Continuing on with my theme of what test to use in Prism when doing any of the multiple comparisons tests we’ve learned about (typically in an ANOVA option), the next test I’d like to describe is the Dunnett’s test.
Developed in 1955 by Canadian Charles Dunnett, this method addresses what is referred to as the multiple comparisons problem (or the Look-elsewhere effect in physics). This problem/effect occurs when you consider a set of statistical inferences simultaneously, and basically is when a result appears significant simply by chance. The largest problem with this in regards to our statistical analysis is when we burn our type-one error to perform multiple analyses of the same data.
In short, the biggest difference that sets the Dunnett’s test apart is that is only used to perform multiple comparisons of the data to a control group. Dunnett’s test addresses the multiple comparisons problem by using the family-wise error rate at or below the subjectively set level of type-one error. For this type of experimental design, you wouldn’t use either the Tukey or the Scheffe method of multiple comparisons because they will result in unnecessarily wide confidence intervals. Additionally, since the Dunnett’s method of multiple comparisons relies on comparing the t-statistic (from a student’s t-test) from any given treatment value to the control group, the statistical hypothesis of the experiment can be either one-tailed or two-tailed in nature.

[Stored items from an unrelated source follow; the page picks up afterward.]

(* ===== verification/Tensor.v ===== *)
(** Tensors as nested lists, and kernels that update them cell by cell.

    A contiguous tensor of [n] dimensions is an [n]-fold nested list, addressed by
    a tuple of indices.  The class [Cells] states what a kernel proof needs from
    such a store; the launches below are proved against the class, for any order
    in which the programs run. *)
From S2P Require Import Prelude.
Local Open Scope nat_scope.

(** * Stores with addressable cells *)
Class Cells (K S V : Type) := {
  cell_get : K -> S -> option V;
  cell_put : K -> V -> S -> S;
}.

Class CellsLaws (K S V : Type) `{!Cells K S V} := {
  cell_get_put_eq k v s : is_Some (cell_get k s) -> cell_get k (cell_put k v s) = Some v;
  cell_get_put_ne k k' v s : k ≠ k' -> cell_get k' (cell_put k v s) = cell_get k' s;
}.

(** One dimension. *)
#[export] Instance list_cells {V} : Cells nat (list V) V := {|
  cell_get i l := l !! i;
  cell_put i v l := <[i := v]> l;
|}.

#[export] Instance list_cells_laws {V} : CellsLaws nat (list V) V.
Proof.
  split.
  - intros i v l Hi. apply list_lookup_insert_eq. by apply lookup_lt_is_Some.
  - intros i j v l Hij. by apply list_lookup_insert_ne.
Qed.

(** One more dimension. *)
#[export] Instance nested_cells {K S V} `{!Cells K S V} : Cells (nat * K) (list S) V := {|
  cell_get k l := l !! k.1 ≫= cell_get k.2;
  cell_put k v l := alter (cell_put k.2 v) k.1 l;
|}.

#[export] Instance nested_cells_laws {K S V} `{!Cells K S V} `{!CellsLaws K S V} : CellsLaws (nat * K) (list S) V.
Proof.
  split.
  - intros [i k] v l [x Hx]. cbn in *. rewrite list_lookup_alter_eq.
    destruct (l !! i) as [s|]; [|done]. cbn in *. apply cell_get_put_eq. eauto.
  - intros [i k] [j k'] v l Hne. cbn. destruct (decide (i = j)) as [->|Hij].
    + rewrite list_lookup_alter_eq. destruct (l !! j) as [s|]; [|done]. cbn. apply cell_get_put_ne. congruence.
    + by rewrite list_lookup_alter_ne.
Qed.

(** Two tensors addressed together. *)
#[export] Instance pair_cells {K S V S' V'} `{!Cells K S V} `{!Cells K S' V'} : Cells K (S * S') (V * V') := {|
  cell_get k s := x ← cell_get k s.1; y ← cell_get k s.2; Some (x, y);
  cell_put k v s := (cell_put k v.1 s.1, cell_put k v.2 s.2);
|}.

#[export] Instance pair_cells_laws {K S V S' V'} `{!Cells K S V} `{!CellsLaws K S V} `{!Cells K S' V'} `{!CellsLaws K S' V'} :
  CellsLaws K (S * S') (V * V').
Proof.
  split.
  - intros k [v w] [s t] [x Hx]. cbn in *.
    destruct (cell_get k s) as [a|] eqn:Ea; [|done]. destruct (cell_get k t) as [b|] eqn:Eb; [|done].
    rewrite !cell_get_put_eq; [done|eauto..].
  - intros k k' [v w] [s t] Hne. cbn. by rewrite !cell_get_put_ne.
Qed.

(** * Programs that update cells *)
Section Updates.
Context {K S V : Type} `{!EqDecision K} `{!Cells K S V} `{!CellsLaws K S V}.
Implicit Types (s : S) (k : K).

(** Read cell [k], compute, write it back; [IndexError] outside the store. *)
Definition cell_update (g : K -> V -> result V) (s : S) (k : K) : result S :=
  v ← of_option IndexError (cell_get k s);
  v ← g k v;
  Ok (cell_put k v s).

(** [s'] has every property of [s] that writing cells preserves: its shape. *)
Definition keeps_shape (s s' : S) : Prop :=
  forall P : S -> Prop, (forall k v s, P s -> P (cell_put k v s)) -> P s -> P s'.

(** A run over a list of cells, each updated once or idempotently: the order does
    not matter. *)
Lemma foldM_cells g (h : K -> V) ks s :
  (forall k, k ∈ ks -> exists v, cell_get k s = Some v /\ g k v = Ok (h k)) ->
  NoDup ks \/ (forall k, k ∈ ks -> g k (h k) = Ok (h k)) ->
  exists s', foldM (cell_update g) ks s = Ok s' /\
    (forall k, cell_get k s' = if decide (k ∈ ks) then Some (h k) else cell_get k s) /\
    keeps_shape s s'.
Proof.
  intros Hok Honce.
  destruct (foldM_inv (cell_update g)
    (fun pre s' => (forall k, cell_get k s' = if decide (k ∈ pre) then Some (h k) else cell_get k s) /\ keeps_shape s s') ks s)
    as (s' & E & Hs' & Hsh); [| |by eauto].
  - split; [|by intros P _]. intros k. by rewrite decide_False by set_solver.
  - intros pre k post s1 E [H1 Hsh1].
    assert (exists w, cell_get k s1 = Some w /\ g k w = Ok (h k)) as (w & E1 & Eg).
    { rewrite H1. case_decide as Hk; [|apply Hok; set_solver]. exists (h k). split; [done|].
      destruct Honce as [Hnd|Hi]; [|apply Hi; set_solver].
      rewrite E in Hnd. apply NoDup_app in Hnd as (_ & Hd & _). set_solver. }
    unfold cell_update. rewrite E1. cbn [of_option mbind result_bind]. rewrite Eg. cbn [mbind result_bind].
    eexists. split; [done|]. split; [|intros P HP Hs; by apply HP, Hsh1].
    intros k'. destruct (decide (k = k')) as [<-|Hne].
    + rewrite cell_get_put_eq by eauto. by rewrite decide_True by set_solver.
    + rewrite cell_get_put_ne, H1 by done. destruct (decide (k' ∈ pre)).
      * by rewrite decide_True by set_solver.
      * rewrite decide_False; [done|]. set_solver.
Qed.

Lemma foldM_cell_update g (h : K -> V) ks s :
  NoDup ks -> (forall k, k ∈ ks -> exists v, cell_get k s = Some v /\ g k v = Ok (h k)) ->
  exists s', foldM (cell_update g) ks s = Ok s' /\
    (forall k, cell_get k s' = if decide (k ∈ ks) then Some (h k) else cell_get k s) /\
    keeps_shape s s'.
Proof. intros Hnd Hok. apply foldM_cells; [done|by left]. Qed.

(** Writes of values that do not depend on the store may repeat. *)
Lemma foldM_cell_write g (h : K -> V) ks s :
  (forall k, k ∈ ks -> is_Some (cell_get k s) /\ forall v, g k v = Ok (h k)) ->
  exists s', foldM (cell_update g) ks s = Ok s' /\
    (forall k, cell_get k s' = if decide (k ∈ ks) then Some (h k) else cell_get k s) /\
    keeps_shape s s'.
Proof.
  intros Hok. apply foldM_cells; [|right; intros k Hk; by apply Hok].
  intros k Hk. destruct (Hok k Hk) as ([v Ev] & Eg). eauto.
Qed.
End Updates.

(** * Nested and masked loops *)
Lemma foldM_nested {S A B} (f : S -> B -> result S) (g : A -> list B) l s :
  foldM (fun s a => foldM f (g a) s) l s = foldM f (l ≫= g) s.
Proof.
  revert s. induction l as [|a l IH]; intros s; [done|]. cbn [foldM]. rewrite bind_cons, foldM_app.
  destruct (foldM f (g a) s); [apply IH|done].
Qed.

Lemma foldM_masked {S A} (f : S -> A -> result S) (m : A -> bool) l s :
  foldM (fun s a => if m a then f s a else Ok s) l s = foldM f (filter m l) s.
Proof.
  revert s. induction l as [|a l IH]; intros s; [done|]. cbn [foldM]. rewrite filter_cons.
  destruct (m a) eqn:E.
  - rewrite decide_True by done. cbn [foldM]. destruct (f s a); [apply IH|done].
  - rewrite decide_False by (by intros []). apply IH.
Qed.

Lemma foldM_fmap {S A B} (f : S -> B -> result S) (g : A -> B) l s :
  foldM f (g <$> l) s = foldM (fun s a => f s (g a)) l s.
Proof.
  revert s. induction l as [|a l IH]; intros s; [done|]. rewrite fmap_cons. cbn [foldM].
  destruct (f s (g a)); [apply IH|done].
Qed.

(** * Flattened views *)

(** A tensor of rows of length [w], seen flat. *)
Lemma lookup_concat_uniform {A} (w : nat) (ls : list (list A)) i j :
  Forall (fun l => length l = w) ls -> j < w -> concat ls !! (i * w + j) = ls !! i ≫= (.!! j).
Proof.
  intros H Hj. revert i. induction H as [|l ls Hl _ IH]; intros i; [done|]. cbn [concat].
  destruct i as [|i].
  - rewrite lookup_app_l by lia. done.
  - rewrite lookup_app_r by lia. cbn [lookup list_lookup]. rewrite <- IH. f_equal. lia.
Qed.

Lemma length_concat_same {A} (w : nat) (ls : list (list A)) :
  Forall (fun l => length l = w) ls -> length (concat ls) = length ls * w.
Proof. induction 1 as [|l ls Hl _ IH]; [done|]. cbn [concat length]. rewrite length_app, IH. lia. Qed.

A common application example of the Dunnett’s method for multiple comparisons that one of us may easily encounter as biological research scientists would be for drug treatment studies where a mock control is used as the baseline comparison for subsequent dosage or treatment variables. Something important to remember in the results of any multiple comparisons study is that non-significant to know. For instance if you were studying the comparative effects of novel drugs to the currently accepted drug treatment regime for a disease any non-significant results may help prove the efficacy of your new drug.